I think atomic updates is orthogonal to commit-on-close. The purpose of atomic updates is to ensure that you had the opportunity to merge with the "head" version before you committed your new version, to avoid unnecessarily losing other changes that were made.

#6 Updated by Peter Amstutz over 4 years ago

By the way, from the write(2) man page:

POSIX  requires  that  a  read(2)  which  can be proved to occur after a write() has returned
returns the new data.  Note that not all filesystems are POSIX conforming.

#7 Updated by Tom Clegg over 4 years ago

Snapshots / who sees buffered writes?

After looking at write(2), I don't think we can use the "snapshot read" and "snapshot write" behavior within a single mount point, because they will break POSIX-expectant programs in ways that are painful to diagnose (and sometimes hard to detect). Consider a program that opens the same file three times, two fds for r+ and one for r (at different points in the file). POSIX requires that the written data is visible to the reader immediately after write() returns. Also, if two distinct sections of the file are written by the two writing fds, both writes must be visible to the reader while the file is open, and to subsequent readers after the file is closed.

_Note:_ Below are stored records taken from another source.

Lemma merge_lo_spec m tmp pa na pb nb g : mergeable m pa na pb nb -> (forall i, 0 <= i < na -> tmp i = m (pa + i)) ->
  exists m' g', merge_lo lt halfH halfT hs ts tmp m pa na pb nb g = Some (m', g')
    /\ merged lt (seg m pa (na + nb)) m m' pa (pb + nb).
Proof.
  intros M Tm. pose proof M as [Na Nb Nx Sh SA SB Mf Ml]. unfold merge_lo. cbv zeta.
  set (orig := seg m pa (na + nb)). set (r0 := mkRun m pa 0 na pb nb g g).
  assert (Et : seg tmp 0 na = seg m pa na) by (apply seg_ext; intros i I; rewrite Z.add_0_l; now apply Tm).
  assert (Eo : orig = seg m pa na ++ seg m pb nb) by (unfold orig; rewrite seg_app by lia; f_equal; f_equal; lia).
  assert (R0 : lo_inv lt orig m tmp pa (pb + nb) (na - 1) r0).
  { split; unfold r0; cbn [r_mem r_dest r_pa r_na r_pb r_nb]; try lia; [reflexivity|].
    rewrite Z.sub_diag, seg_0, Et. split; [now rewrite Eo|]. split; [exact SA|]. split; [exact SB|].
    intros b Ib. apply In_seg in Ib as (j & J & ->). rewrite Tm by lia. replace (pa + (na - 1)) with (pa + na - 1) by lia. now apply Ml. }
  assert (R1 : lo_inv lt orig m tmp pa (pb + nb) (na - 1) (lo_b r0)).
  { apply (lo_b_inv lt); [exact R0|cbn; lia|]. cbn. rewrite Tm by lia. apply Mf. lia. }
  set (r1 := lo_b r0) in *. clearbody r1. clear R0 r0.
  assert (Done : forall e, match e with Succeed r => lo_inv lt orig m tmp pa (pb + nb) (na - 1) r /\ (r_nb r =? 0) = true
              | Copy r => lo_inv lt orig m tmp pa (pb + nb) (na - 1) r /\ (r_na r =? 1) = true | Next _ _ _ => False end ->
            exists m' g', finish (lo_succeed halfH halfT hs ts tmp) (lo_copy tmp) (Some e) = Some (m', g') /\ merged lt orig m m' pa (pb + nb)).
  { intros [r|r|? ? r] Q; [| |destruct Q]; destruct Q as (Q & E); apply Z.eqb_eq in E; do 2 eexists; (split; [reflexivity|]).
    - now apply lo_succeed_merged with (last := na - 1).
    - now apply lo_copy_merged with (last := na - 1). }
  destruct (r_nb r1 =? 0) eqn:E1; [now apply (Done (Succeed r1))|]. destruct (r_na r1 =? 1) eqn:E2; [now apply (Done (Copy r1))|].
  destruct (merging_spec (lo_inv lt orig m tmp pa (pb + nb) (na - 1)) (fun r => ISLT (r_mem r (r_pb r)) (tmp (r_pa r)))
    (fun r => r_nb r =? 0) (fun r => r_na r =? 1) lo_b (lo_a tmp) (lo_round lt halfH halfT hs ts tmp)) with (fuel := fuel_of r1) (r := r1)
    as (e & E & Q).
  - intros r L. apply lo_live_iff in L as (_ & A & B). unfold size. lia.
  - intros r L W. apply lo_live_iff in L as (R & A & B). split; [now apply (lo_b_inv lt)|].
    split; [unfold size; cbn; lia|]. apply Z.eqb_neq. cbn. lia.
  - intros r L W. apply lo_live_iff in L as (R & A & B). split; [apply (lo_a_inv lt); auto|].
    split; [unfold size; cbn; lia|]. apply Z.eqb_neq. cbn. lia.
  - intros r L. apply lo_round_spec; auto. lia.
  - intros r g' ms L. now apply lo_gallop_free.
  - split; [exact R1|now split].
  - unfold fuel_of, size. lia.
  - unfold lo_plain. rewrite E. now apply Done.
Qed.

End FrontMerge.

Fortunately "snapshot read" can be obtained easily enough when desired: open the collection through its portable_data_hash path instead of its name or UUID path. (The Python SDK could also offer a way to enable snapshot mode when opening via UUID, snapshot=True or something.)

Commit on close()

It seems to me flushing on close must be the default behavior in both Python SDK and FUSE because otherwise, standard good programming practices -- which work reliably elsewhere -- will occasionally result in silent data loss when using Keep. This would be contrary to the goal of providing a familiar API, i.e., let programmers do things the way they're used to, and expect them to work.
  • Python's IOBase says close does "Flush and close".
  • Pipes flush on close().
  • close(2) says, in the paragraph preceding the one quoted above, "Not checking the return value of close() is a common but nevertheless serious programming error" because close() can report errors about previous writes.
  • Even NFS flushes on close() rather than expecting everyone to add "if might_be_on_nfs { sync() }" to their programs.

I suspect that few applications are going to be able to do anything useful with an error code from close(). Most likely it will either be silently ignored, hang the program, or crash.

Here is an example of a program that is perfectly reliable in Linux, but unreliable if close() is not a guaranteed commit:
  • cp src/a dest/a && rm src/a

Storage infrastructure should support the features used by reliable programs to achieve reliability. Even if it's true that few programs are reliable, they tend to be the important ones that people... well, rely on. So I don't think that "most likely" comment is either true or especially relevant.

If a program writes 100 small files in sequence, "synchronously commit on close" means we would end up with 100 entries in the history and 100 small blocks, requiring at least 200 HTTP interactions. I think it would be better if we can combine those into a single commit and single block by deferring the commit in order to accumulate writes.

If that's the best we can do, we have to live with it. It's a storage system: reliability is a mandatory feature.

We can optimize by doing commits (and various other things) over websockets. We can write a big block to Keep even though it contains data from unclosed files. Clients can optionally turn on async/unsafe mode, and blame themselves if they forget to call commit() at all the necessary places in their scripts. What we can't do is hand users a Keep interface that looks just like POSIX except that it occasionally causes silent data loss when used that way.

Outstanding questions

...seem to include...

How does a Python SDK consumer arrange for close() not to flush pending writes, for better performance when modifying many files at once? Setting this mode at the collection level is presumably most convenient, although it could be offered on a file level too.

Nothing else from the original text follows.